In her role as editor of the ATN, Stephenson was a tireless defender of the Trail, especially when it came to advocating for the protection of the Trail from encroachments by the National Park and National Forest Services, or in later years from real estate developers. She also regularly participated in trail work in Maine, including as part of the team that helped complete the AT route there in 1935. As late as the 1960s she was still cutting, grading, and blazing side trails in Maine. Her editorial duties with ATN also meant that she was the person who quizzed the earliest thru hikers about their experiences, ensuring that they had actually hiked the entire Trail in one year.
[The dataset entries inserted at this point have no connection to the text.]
(** [strings.Split(s, sep)] for a one-byte separator: the pieces of [s]
    between the occurrences of [sep]; never the empty slice. *)
Fixpoint Split (s : string) (sep : ascii) : list string :=
  match s with
  | EmptyString => [EmptyString]
  | String c t =>
      if Ascii.eqb c sep then EmptyString :: Split t sep
      else match Split t sep with
           | [] => [String c EmptyString]
           | piece :: pieces => String c piece :: pieces
           end
  end.

(** [strings.Join(elems, sep)]. *)
Fixpoint Join (elems : list string) (sep : string) : string :=
  match elems with
  | [] => EmptyString
  | [e] => e
  | e :: rest => e ++ sep ++ Join rest sep
  end.

End strings.

Module strconv.

(** The loop [for _, ch := range []byte(s) { ch -= '0'; if ch > 9 {..};
    n = n*10 + int(ch) }]: [None] on a byte that is not a decimal digit. *)
Fixpoint digits (s : string) (n : Z) : option Z :=
  match s with
  | EmptyString => Some n
  | String c t =>
      let ch := (byte_of c - 48) mod 256 in
      if 9 <? ch then None else digits t (n * 10 + ch)
  end.

Definition is_sign (b : Z) : bool := (b =? 45) || (b =? 43).

(** [strconv.ParseInt(s, 10, 0)] with a 64-bit [int]: an optional sign,
    at least one decimal digit, and a value that fits; [None] stands for
    a syntax or a range error. *)
Definition ParseInt10 (s : string) : option Z :=
  if len s =? 0 then None
  else
    let neg := at_ s 0 =? 45 in
    let s' := if is_sign (at_ s 0) then drop 1 s else s in
    if len s' =? 0 then None
    else
      match digits s' 0 with
      | None => None
      | Some un =>
          let cutoff := 2 ^ 63 in
          if negb neg && (cutoff <=? un) then None
          else if neg && (cutoff <? un) then None
          else Some (if neg then - un else un)
      end.

(** [strconv.Atoi] on a platform whose [int] has 64 bits; [None] is
    [err != nil]. *)
Definition Atoi (s : string) : option Z :=
  let sLen := len s in
  if (0 <? sLen) && (sLen <? 19) then
    let s0 := s in
    let s' := if is_sign (at_ s 0) then drop 1 s else s in
    if len s' <? 1 then None
    else
      match digits s' 0 with
      | None => None
      | Some n => Some (if at_ s0 0 =? 45 then - n else n)
      end
  else ParseInt10 s.

End strconv.

(* ------------------------------------------------------------------ *)
(** ** logger.go: function-name reduction *)

(** The body of the loop [for i := len(arr) - 1; i >= 0; i--] of
    [getFuncNameSlog], over the segments still to visit (last first). *)
Fixpoint getFuncNameSlog_loop (rarr : list string) (funcName : string) : string :=
  match rarr with
  | [] => funcName
  | seg :: rest =>
      if strings.HasPrefix seg "func"
         || match strconv.Atoi seg with Some _ => true | None => false end
      then getFuncNameSlog_loop rest ("." ++ seg ++ funcName)
      else seg ++ funcName
  end.

Definition getFuncNameSlog (pathFunc : string) : string :=
  let arr := strings.Split pathFunc "." in
  if Nat.eqb (List.length arr) 0 then pathFunc
  else getFuncNameSlog_loop (rev arr) "".

(* ------------------------------------------------------------------ *)
(** ** Panics, dynamic values, the Go runtime *)

(** The result of a call that may panic; [msg] is the panic value as
    [%v] prints it. *)
Inductive Outcome (A : Type) : Type :=
| Returns (a : A)
| Panics (msg : string).
Arguments Returns {A} a.
Arguments Panics {A} msg.

Definition bind {A B : Type} (m : Outcome A) (k : A -> Outcome B) : Outcome B :=
  match m with
  | Returns a => k a
  | Panics msg => Panics msg
  end.

Notation "x <- m ;; k" := (bind m (fun x => k))
  (at level 61, m at next level, right associativity).

Definition panics {A : Type} (m : Outcome A) : bool :=
  match m with Returns _ => false | Panics _ => true end.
Born in Waco, Texas, Stephenson's family move to Massachusetts when she was a young child, moving regularly throughout her childhood to Chicago, Philadelphia, and New York City. As an adult, she relocated to Washington, D.C. in 1918, and lived there until her retirement from the ATC in the 1970s. Educated at Cornell University, where she received her MA, and the National College of Law, where she received her JD, Stephenson's professional life was not limited to the Appalachian Trail. She was also a very prominent figure in the growing nationwide interest in the professionalization of genealogical research. In this role, she lectured and taught around the United States and Canada, and helped direct a program on genealogical research in Washington, D.C. offered by American University, the National Archives, and the Library of Congress.
Although Stephenson's contributions to the building, maintaining, and defending of the Appalachian Trail are much less well known than those of Benton MacKaye or Myron Avery, she was no less important to the trail project. In fact, it is difficult to imagine the Appalachian Trail as we know it today without a more complete understanding of her role. Because she chose to remain in the background, never claiming any sort of prominence in the Trail community, and because her personal archives were lost following her death in 1979 at age 86, Stephenson's importance to the Appalachian Trail can only be reconstructed through the collections of other important AT figures with whom she corresponded. What is clear from those many letters is that there was no fiercer defender of the Appalachian Trail throughout its history than Jean Stephenson.